- TO DO:
Here is a block of records. Copy every one of them exactly.
* * * * * * *
(** *** The report: its text in [buf], built with [tmp] *)

Fixpoint put_label (label : list Z) (n : Z) (buf : list Z) : option (Z * list Z) :=
  match label with
  | [] => Some (n, buf)
  | c :: label => buf ← store buf n c; put_label label (n + 1) buf
  end.

Fixpoint push_digits (fuel : nat) (v t : Z) (tmp : list Z) : option (Z * list Z) :=
  if 0 <? v then
    match fuel with
    | O => None
    | S fuel => tmp ← store tmp t (48 + v mod 10); push_digits fuel (v / 10) (t + 1) tmp
    end
  else Some (t, tmp).

Fixpoint pop_digits (t : nat) (tmp : list Z) (n : Z) (buf : list Z) : option (Z * list Z) :=
  match t with
  | O => Some (n, buf)
  | S t => c ← tmp !! t; buf ← store buf n c; pop_digits t tmp (n + 1) buf
  end.

Definition exit_text (exit_code : Z) (tmp buf : list Z) : option (list Z) :=
  let label := if exit_code <? 0 then bytes "USERLAND: LOAD FAILED" else bytes "USERLAND: EXIT " in
  '(n, buf) ← put_label label 0 buf;
  '(n, buf) ← (if 0 <=? exit_code then
                 let v := u32 exit_code in
                 '(t, tmp) ← (if v =? 0 then tmp ← store tmp 0 48; Some (1, tmp) else Some (0, tmp));
                 '(t, tmp) ← push_digits 10 v t tmp;
                 pop_digits (Z.to_nat t) tmp n buf
               else Some (n, buf));
  store buf n 0.

Section machine.
Context {D : Type} `{!PortIo D}.

(** The state arch_late_init works on. *)
Record machine := mk_machine {
  x_dev : D;
  x_ints : interrupts;
  x_disk : bool;
  x_fb : option fb_info;
  x_mouse : Mouse.mouse;
  x_proc : proc pmm regs_x86;
  x_video : video
}.

Section late.
(** The addresses of the handlers and the trampolines, framebuffer_info of multiboot2.c,
    the image, where the launch parameters are, the two arrays as they are found, what the
    process does until its exit call has switched back, and what it draws. *)
Variables (keyboard_irq mouse_irq process_trampoline thread_trampoline : Z) (info : fb_info).
Variables (hello : list Z) (params : Z) (tmp buf : list Z).
Variables (process : proc pmm regs_x86 → proc pmm regs_x86) (drawing : video → video).

Definition process_run : list Z → Z → Z → (proc pmm regs_x86 → proc pmm regs_x86) → proc pmm regs_x86 →
    option (Z * proc pmm regs_x86) :=
  let _ := ProcessArch.X86.switch thread_trampoline in
  let _ := ProcessArch.X86.launch process_trampoline in
  Process.process_run.

Definition arch_late_init (k : machine) : option (late * machine) :=
  let '(ints, d) := Keyboard.keyboard_init keyboard_irq (x_ints k) (x_dev k) in
  let '(disk, d) := ata_init d in
  let '(fb, s) := Paging.fb_init info (p_vm (x_proc k)) in
  if Framebuffer.X86.fb_available fb then
    let '(mouse, ints, d) :=
      Mouse.mouse_init (Framebuffer.X86.fb_width fb) (Framebuffer.X86.fb_height fb) mouse_irq (x_mouse k) ints d in
    '(ok, s) ← vmm_selftest s;
    let v := Framebuffer.X86.fb_draw_string fb 10 10 (if (ok : bool) then 0x0000FF00 else 0x00FF0000) 0x00102030
               (if ok then bytes "VMM: OK" else bytes "VMM: FAIL") (x_video k) in
    let p := with_vm (x_proc k) s in
    if negb ok then Some (Panicked (bytes "VMM self-test failed"), mk_machine d ints disk fb mouse p v) else
    '(exit_code, p) ← process_run hello (Z.of_nat (length hello)) params process p;
    text ← exit_text exit_code tmp buf;
    text ← c_string text;
    let v := Framebuffer.X86.fb_draw_string fb 10 20 (if exit_code =? 0 then 0x0000FF00 else 0x00FF0000) 0x00102030
               text (drawing v) in
    Some (Returned, mk_machine d ints disk fb mouse p v)
  else Some (Returned, mk_machine d ints disk fb (x_mouse k) (with_vm (x_proc k) s) (x_video k)).
Definition with_kernel (k : kernel St R) (M : machine) : machine :=
  mk_machine k (m_ints M) (m_ticks M) (m_keyboard M) (m_mouse M) (m_main M) (m_blinker M)
    (m_painting M) (m_video M) (m_console M) (m_if M) (m_halted M).
Definition with_ticks (t : Z) (M : machine) : machine :=
  mk_machine (m_kernel M) (m_ints M) t (m_keyboard M) (m_mouse M) (m_main M) (m_blinker M)
    (m_painting M) (m_video M) (m_console M) (m_if M) (m_halted M).
Definition with_keyboard (k : Keyboard.keyboard) (M : machine) : machine :=
  mk_machine (m_kernel M) (m_ints M) (m_ticks M) k (m_mouse M) (m_main M) (m_blinker M)
    (m_painting M) (m_video M) (m_console M) (m_if M) (m_halted M).
Definition with_mouse (s : Mouse.mouse) (M : machine) : machine :=
  mk_machine (m_kernel M) (m_ints M) (m_ticks M) (m_keyboard M) s (m_main M) (m_blinker M)
    (m_painting M) (m_video M) (m_console M) (m_if M) (m_halted M).
Definition at_pc (pc : main_pc) (M : machine) : machine :=
  mk_machine (m_kernel M) (m_ints M) (m_ticks M) (m_keyboard M) (m_mouse M) pc (m_blinker M)
    (m_painting M) (m_video M) (m_console M) (m_if M) (m_halted M).
Definition with_blinker (b : blinker) (ops : list draw_op) (M : machine) : machine :=
  mk_machine (m_kernel M) (m_ints M) (m_ticks M) (m_keyboard M) (m_mouse M) (m_main M) b
    ops (m_video M) (m_console M) (m_if M) (m_halted M).
Definition with_video (v : video) (M : machine) : machine :=
  mk_machine (m_kernel M) (m_ints M) (m_ticks M) (m_keyboard M) (m_mouse M) (m_main M) (m_blinker M)
    (m_painting M) v (m_console M) (m_if M) (m_halted M).
Definition with_console (out : list Z) (M : machine) : machine :=
  mk_machine (m_kernel M) (m_ints M) (m_ticks M) (m_keyboard M) (m_mouse M) (m_main M) (m_blinker M)
    (m_painting M) (m_video M) out (m_if M) (m_halted M).
Definition with_flags (iflag halted : bool) (M : machine) : machine :=
  mk_machine (m_kernel M) (m_ints M) (m_ticks M) (m_keyboard M) (m_mouse M) (m_main M) (m_blinker M)
    (m_painting M) (m_video M) (m_console M) iflag halted.

Definition with_sched (s : sched St R) (k : kernel St R) : kernel St R :=
  mk_kernel (kernel_state k) s (k_vfs k) (k_gui k).
Definition with_gui (g : gui) (k : kernel St R) : kernel St R :=
  mk_kernel (kernel_state k) (k_sched k) (k_vfs k) g.

(** ** The processor *)

Definition arch_interrupts_enable (M : machine) : machine := with_flags true (m_halted M) M.
Definition arch_interrupts_disable (M : machine) : machine := with_flags false (m_halted M) M.
Definition arch_cpu_halt (M : machine) : machine := with_flags false true M.
Definition arch_console_putc (c : Z) (M : machine) : machine := with_console (m_console M ++ [c]) M.

Section setup.
Context (su : setup).

Definition paint (op : draw_op) (M : machine) : option machine :=
  v ← run_op (su_fb su) 0 op (m_video M); Some (with_video v M).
* * * * * * *
- TASK OUTPUT:
(** *** The report: its text in [buf], built with [tmp] *)

Fixpoint put_label (label : list Z) (n : Z) (buf : list Z) : option (Z * list Z) :=
  match label with
  | [] => Some (n, buf)
  | c :: label => buf ← store buf n c; put_label label (n + 1) buf
  end.

Fixpoint push_digits (fuel : nat) (v t : Z) (tmp : list Z) : option (Z * list Z) :=
  if 0 <? v then
    match fuel with
    | O => None
    | S fuel => tmp ← store tmp t (48 + v mod 10); push_digits fuel (v / 10) (t + 1) tmp
    end
  else Some (t, tmp).

Fixpoint pop_digits (t : nat) (tmp : list Z) (n : Z) (buf : list Z) : option (Z * list Z) :=
  match t with
  | O => Some (n, buf)
  | S t => c ← tmp !! t; buf ← store buf n c; pop_digits t tmp (n + 1) buf
  end.

Definition exit_text (exit_code : Z) (tmp buf : list Z) : option (list Z) :=
  let label := if exit_code <? 0 then bytes "USERLAND: LOAD FAILED" else bytes "USERLAND: EXIT " in
  '(n, buf) ← put_label label 0 buf;
  '(n, buf) ← (if 0 <=? exit_code then
                 let v := u32 exit_code in
                 '(t, tmp) ← (if v =? 0 then tmp ← store tmp 0 48; Some (1, tmp) else Some (0, tmp));
                 '(t, tmp) ← push_digits 10 v t tmp;
                 pop_digits (Z.to_nat t) tmp n buf
               else Some (n, buf));
  store buf n 0.

Section machine.
Context {D : Type} `{!PortIo D}.

(** The state arch_late_init works on. *)
Record machine := mk_machine {
  x_dev : D;
  x_ints : interrupts;
  x_disk : bool;
  x_fb : option fb_info;
  x_mouse : Mouse.mouse;
  x_proc : proc pmm regs_x86;
  x_video : video
}.

Section late.
(** The addresses of the handlers and the trampolines, framebuffer_info of multiboot2.c,
    the image, where the launch parameters are, the two arrays as they are found, what the
    process does until its exit call has switched back, and what it draws. *)
Variables (keyboard_irq mouse_irq process_trampoline thread_trampoline : Z) (info : fb_info).
Variables (hello : list Z) (params : Z) (tmp buf : list Z).
Variables (process : proc pmm regs_x86 → proc pmm regs_x86) (drawing : video → video).

Definition process_run : list Z → Z → Z → (proc pmm regs_x86 → proc pmm regs_x86) → proc pmm regs_x86 →
    option (Z * proc pmm regs_x86) :=
  let _ := ProcessArch.X86.switch thread_trampoline in
  let _ := ProcessArch.X86.launch process_trampoline in
  Process.process_run.

Definition arch_late_init (k : machine) : option (late * machine) :=
  let '(ints, d) := Keyboard.keyboard_init keyboard_irq (x_ints k) (x_dev k) in
  let '(disk, d) := ata_init d in
  let '(fb, s) := Paging.fb_init info (p_vm (x_proc k)) in
  if Framebuffer.X86.fb_available fb then
    let '(mouse, ints, d) :=
      Mouse.mouse_init (Framebuffer.X86.fb_width fb) (Framebuffer.X86.fb_height fb) mouse_irq (x_mouse k) ints d in
    '(ok, s) ← vmm_selftest s;
    let v := Framebuffer.X86.fb_draw_string fb 10 10 (if (ok : bool) then 0x0000FF00 else 0x00FF0000) 0x00102030
               (if ok then bytes "VMM: OK" else bytes "VMM: FAIL") (x_video k) in
    let p := with_vm (x_proc k) s in
    if negb ok then Some (Panicked (bytes "VMM self-test failed"), mk_machine d ints disk fb mouse p v) else
    '(exit_code, p) ← process_run hello (Z.of_nat (length hello)) params process p;
    text ← exit_text exit_code tmp buf;
    text ← c_string text;
    let v := Framebuffer.X86.fb_draw_string fb 10 20 (if exit_code =? 0 then 0x0000FF00 else 0x00FF0000) 0x00102030
               text (drawing v) in
    Some (Returned, mk_machine d ints disk fb mouse p v)
  else Some (Returned, mk_machine d ints disk fb (x_mouse k) (with_vm (x_proc k) s) (x_video k)).
Definition with_kernel (k : kernel St R) (M : machine) : machine :=
  mk_machine k (m_ints M) (m_ticks M) (m_keyboard M) (m_mouse M) (m_main M) (m_blinker M)
    (m_painting M) (m_video M) (m_console M) (m_if M) (m_halted M).
Definition with_ticks (t : Z) (M : machine) : machine :=
  mk_machine (m_kernel M) (m_ints M) t (m_keyboard M) (m_mouse M) (m_main M) (m_blinker M)
    (m_painting M) (m_video M) (m_console M) (m_if M) (m_halted M).
Definition with_keyboard (k : Keyboard.keyboard) (M : machine) : machine :=
  mk_machine (m_kernel M) (m_ints M) (m_ticks M) k (m_mouse M) (m_main M) (m_blinker M)
    (m_painting M) (m_video M) (m_console M) (m_if M) (m_halted M).
Definition with_mouse (s : Mouse.mouse) (M : machine) : machine :=
  mk_machine (m_kernel M) (m_ints M) (m_ticks M) (m_keyboard M) s (m_main M) (m_blinker M)
    (m_painting M) (m_video M) (m_console M) (m_if M) (m_halted M).
Definition at_pc (pc : main_pc) (M : machine) : machine :=
  mk_machine (m_kernel M) (m_ints M) (m_ticks M) (m_keyboard M) (m_mouse M) pc (m_blinker M)
    (m_painting M) (m_video M) (m_console M) (m_if M) (m_halted M).
Definition with_blinker (b : blinker) (ops : list draw_op) (M : machine) : machine :=
  mk_machine (m_kernel M) (m_ints M) (m_ticks M) (m_keyboard M) (m_mouse M) (m_main M) b
    ops (m_video M) (m_console M) (m_if M) (m_halted M).
Definition with_video (v : video) (M : machine) : machine :=
  mk_machine (m_kernel M) (m_ints M) (m_ticks M) (m_keyboard M) (m_mouse M) (m_main M) (m_blinker M)
    (m_painting M) v (m_console M) (m_if M) (m_halted M).
Definition with_console (out : list Z) (M : machine) : machine :=
  mk_machine (m_kernel M) (m_ints M) (m_ticks M) (m_keyboard M) (m_mouse M) (m_main M) (m_blinker M)
    (m_painting M) (m_video M) out (m_if M) (m_halted M).
Definition with_flags (iflag halted : bool) (M : machine) : machine :=
  mk_machine (m_kernel M) (m_ints M) (m_ticks M) (m_keyboard M) (m_mouse M) (m_main M) (m_blinker M)
    (m_painting M) (m_video M) (m_console M) iflag halted.

Definition with_sched (s : sched St R) (k : kernel St R) : kernel St R :=
  mk_kernel (kernel_state k) s (k_vfs k) (k_gui k).
Definition with_gui (g : gui) (k : kernel St R) : kernel St R :=
  mk_kernel (kernel_state k) (k_sched k) (k_vfs k) g.

(** ** The processor *)

Definition arch_interrupts_enable (M : machine) : machine := with_flags true (m_halted M) M.
Definition arch_interrupts_disable (M : machine) : machine := with_flags false (m_halted M) M.
Definition arch_cpu_halt (M : machine) : machine := with_flags false true M.
Definition arch_console_putc (c : Z) (M : machine) : machine := with_console (m_console M ++ [c]) M.

Section setup.
Context (su : setup).

Definition paint (op : draw_op) (M : machine) : option machine :=
  v ← run_op (su_fb su) 0 op (m_video M); Some (with_video v M).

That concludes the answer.